FX currency trading is the adrenaline-cousin of the stock market, quick, unstable and in constant motion. The basic way of understanding it is that you are buying a currency and selling another in the hope that there are fluctuations in the value of the currency. That may sound simple, but do not be fooled. The market is a wild beast. A political incident or an unexpected economic news can cause a currency to go skyrocketing or plummeting within a few minutes. This fluctuation is the excitement and the risk to traders. Explore more market analysis and forecasts — Find more inside.
The 24/5 nature of FX trading makes it one of the most exciting ones. The market is accessible 24 hours and traders in Tokyo, London and New York take their shifts. This implies that trade can occur always; it does not imply that there is no down time. Prices keep changing and an unfocused trader could easily be left behind or even worse, their money can get lost. It is almost as though you are trying to grab a moving bus which never arrives, you need to be fast or you could miss it.
Now, there is logic in the madness. Technical analysis and past price trends are dependent on many traders who forecast where a currency would be trending. It is as though you attempt to read the winds before you sail. The art is to identify trends that would announce an increase or decrease in price. But it's not foolproof. Market is not necessarily in a pattern. Something can be shaken up by some outside phenomenon, such as news or a natural disaster, which no chart can forecast. That is why, despite an excellent analysis, a trader should always be prepared to anything.
The emotional component of FX trading is one of the things that many people do not pay attention to. One may get caught up in the excitement. You must have heard the word "Don’t get greedy," said traders, and they are not lying. It is easy to go an extra mile when your trade is performing well and in the hope of achieving greater profits. But the same may occur when the market goes against you. Fear creeps in and you find yourself inhibiting a losing stance too long. Discipline is the key to success in this. When to make profits, when to cut losses and know what you are doing and not to be ruled by your emotions.

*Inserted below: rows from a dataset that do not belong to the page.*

Definition wakes (r : race) : option Z :=
  foldr (fun b acc => earlier (ready_at r b) acc) None branches.

Definition ready (r : race) (t : Z) : list branch :=
  List.filter (fun b => bool_decide (ready_at r b = Some t)) branches.

Definition select (r : race) : option (Z * branch) :=
  match wakes r with
  | None => None
  | Some t => match nth_branch (tie r) (ready r t) with Some b => Some (t, b) | None => None end
  end.

(** A stop arm: record why, move the phase, then await the callback. *)
Definition send (r : race) (t : Z) (why' : Termination) (phase' : StopPhase) (level : StopLevel)
    : result race (Failure * list (Z * StopLevel)) :=
  let '(t', failed) := stop level t in
  match failed with
  | Some e => Err (e, sent r ++ [(t, level)])
  | None => Ok (mkRace t' phase' why' (sent r ++ [(t, level)]))
  end.

(** After the loop: a sink that failed as the drain ended still gets its
    kill. *)
Definition settle (r : race) (d : option T) : race_end T Failure :=
  let cancelled := match sink_failed with Some s => s <=? now r | None => false end in
  if cancelled && negb (kill_sent (phase r)) then
    match send r (now r) Cancelled (phase r) Kill with
    | Ok r' => Finished (mkOutcome Cancelled d (Some Kill)) (sent r') (now r')
    | Err (e, stops) => StopFailed e stops
    end
  else Finished (mkOutcome (why r) d (phase_stop_sent (phase r))) (sent r) (now r).

(** One turn of the loop: [inl] continues, [inr] leaves it with what was
    drained or with a failed stop. *)
Definition turn (r : race) (t : Z) (b : branch) : race + race_end T Failure :=
  let stopped x := match x with Ok r' => inl r' | Err (e, stops) => inr (StopFailed e stops) end in
  match b with
  | DrainDone => inr (settle (mkRace t (phase r) (why r) (sent r)) (snd <$> drain_at (sent r)))
  | SinkFailed => stopped (send r t Cancelled (after_kill t drain_grace) Kill)
  | Termed => stopped (send r t Cancelled TermSent Term)
  | KillFired => stopped (send r t Killed (after_kill t drain_grace) Kill)
  | Deadline => stopped (send r t TimedOut (after_kill t drain_grace) Kill)
  | DrainTimeout => inr (settle (mkRace t (phase r) (why r) (sent r)) None)
  end.

Fixpoint race_loop (fuel : nat) (r : race) : race_end T Failure :=
  match fuel with
  | O => OutOfFuel
  | S fuel =>
      match select r with
      | None => Pending r
      | Some (t, b) => match turn r t b with inl r' => race_loop fuel r' | inr e => e end
      end
  end.

Definition start : race := mkRace 0 Running Exited [].

(** A term, a kill and the turn that leaves the loop: three turns. *)
Definition drain_with_stops : race_end T Failure := race_loop 3 start.

(** ** The scheduler's choice *)

Lemma earlier_min a b t : earlier a b = Some t ->
  (a = Some t \/ b = Some t) /\ (forall x, a = Some x -> t <= x) /\ (forall x, b = Some x -> t <= x).
Proof.
  destruct a as [x|], b as [y|]; cbn; intros [= <-]; (split; [|split]); try (intros ? [= <-]; lia); auto.
  destruct (Z.min_spec x y) as [[_ ->]|[_ ->]]; auto.
Qed.

Lemma earlier_none a b : earlier a b = None -> a = None /\ b = None.
Proof. by destruct a, b. Qed.

Lemma elem_branches b : In b branches.
Proof. destruct b; cbn; tauto. Qed.

Lemma foldr_wakes r l t : foldr (fun b acc => earlier (ready_at r b) acc) None l = Some t ->
  (exists b, In b l /\ ready_at r b = Some t) /\
  (forall b t', In b l -> ready_at r b = Some t' -> t <= t').
Proof.
  revert t. induction l as [|b l IH]; intros t; [done|]. cbn [foldr]. intros H.
  apply earlier_min in H as ([H|H] & Hb & Hl).
  - split; [exists b; cbn; auto|]. intros b' t' [<-|Hin] Ht'; [auto|].
    destruct (foldr _ None l) as [u|] eqn:Eu.
    + specialize (IH u eq_refl) as [_ IH]. specialize (IH _ _ Hin Ht'). specialize (Hl u eq_refl). lia.
    + exfalso. clear -Eu Hin Ht'. induction l as [|b l IH]; cbn in *; [done|].
      apply earlier_none in Eu as [E1 E2]. destruct Hin as [->|Hin]; [congruence|auto].
  - destruct (IH t H) as [(b0 & Hin & E0) Hmin]. split; [exists b0; cbn; auto|].
    intros b' t' [<-|Hin'] Ht'; eauto.
Qed.

Lemma select_some r t b : select r = Some (t, b) ->
  ready_at r b = Some t /\ (forall b' t', ready_at r b' = Some t' -> t <= t').
Proof.
  unfold select. destruct (wakes r) as [u|] eqn:E; [|done].
  destruct (nth_branch _ _) as [b0|] eqn:E0; [|done]. intros [= -> ->].
  unfold nth_branch in E0. apply list_elem_of_lookup_2, list_elem_of_In in E0.
  unfold ready in E0. apply List.filter_In in E0 as [_ E0%bool_decide_eq_true]. split; [done|].
  intros b' t' Hb'. apply (proj2 (foldr_wakes _ _ _ E) b' t'); [apply elem_branches|done].
Qed.

Lemma select_none r : select r = None -> forall b, instant r b = None.
Proof.
  unfold select. destruct (wakes r) as [u|] eqn:E.
  - destruct (foldr_wakes _ _ _ E) as [(b & Hin & Hb) _].
    destruct (nth_branch _ _) as [b0|] eqn:E0; [done|]. exfalso.
    unfold nth_branch in E0. apply lookup_ge_None in E0.
    assert (In b (ready r u)) as Hr.
    { unfold ready. apply List.filter_In. split; [done|]. by apply bool_decide_eq_true. }
    destruct (ready r u) as [|x l]; [done|].
    pose proof (Nat.mod_upper_bound (tie r) (length (x :: l)) ltac:(done)). lia.
  - intros _ b. unfold wakes in E. pose proof (elem_branches b) as Hin. revert E Hin.
    generalize branches. induction l as [|b' l IH]; cbn; [done|].
    intros [E1 E2]%earlier_none [->|Hin]; [|auto].
    unfold ready_at in E1. by destruct (instant r b).
Qed.

(** Each branch's guard and instant, as a selected branch meets them. *)
Lemma selected r t b : select r = Some (t, b) ->
  now r <= t /\ (exists x, instant r b = Some x /\ t = Z.max (now r) x) /\
  forall b' x, instant r b' = Some x -> t <= Z.max (now r) x.
Proof.
  intros [Hb Hmin]%select_some. unfold ready_at in *.
  destruct (instant r b) as [x|] eqn:E; cbn in Hb; [|done]. injection Hb as <-.
  split; [lia|]. split; [eauto|]. intros b' y Ey. apply (Hmin b'). by rewrite Ey.
Qed.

FX trading involves much risk management. When you are entering the game, it is easy to get swept away and over-leverage. Even a little movement of the market will blow out a big position before you know it. That is the reason why lots of traders place stop-loss orders and a trade is closed automatically when it reaches a specific loss target. It is like an airbag to your car-better safe than sorry. When you can control risk and at the same time remain calm when the market is going crazy, then you stand a much better chance of surviving in this rapid game.
FX currency trading is a business not to be undertaken lightly, but it can be an incredibly satisfying business should you understand what you are doing. Always keep your head cool, monitor the market and have a plan. It is the uncertainty that makes it exciting--all you have to do is be ready when the ride takes a turn.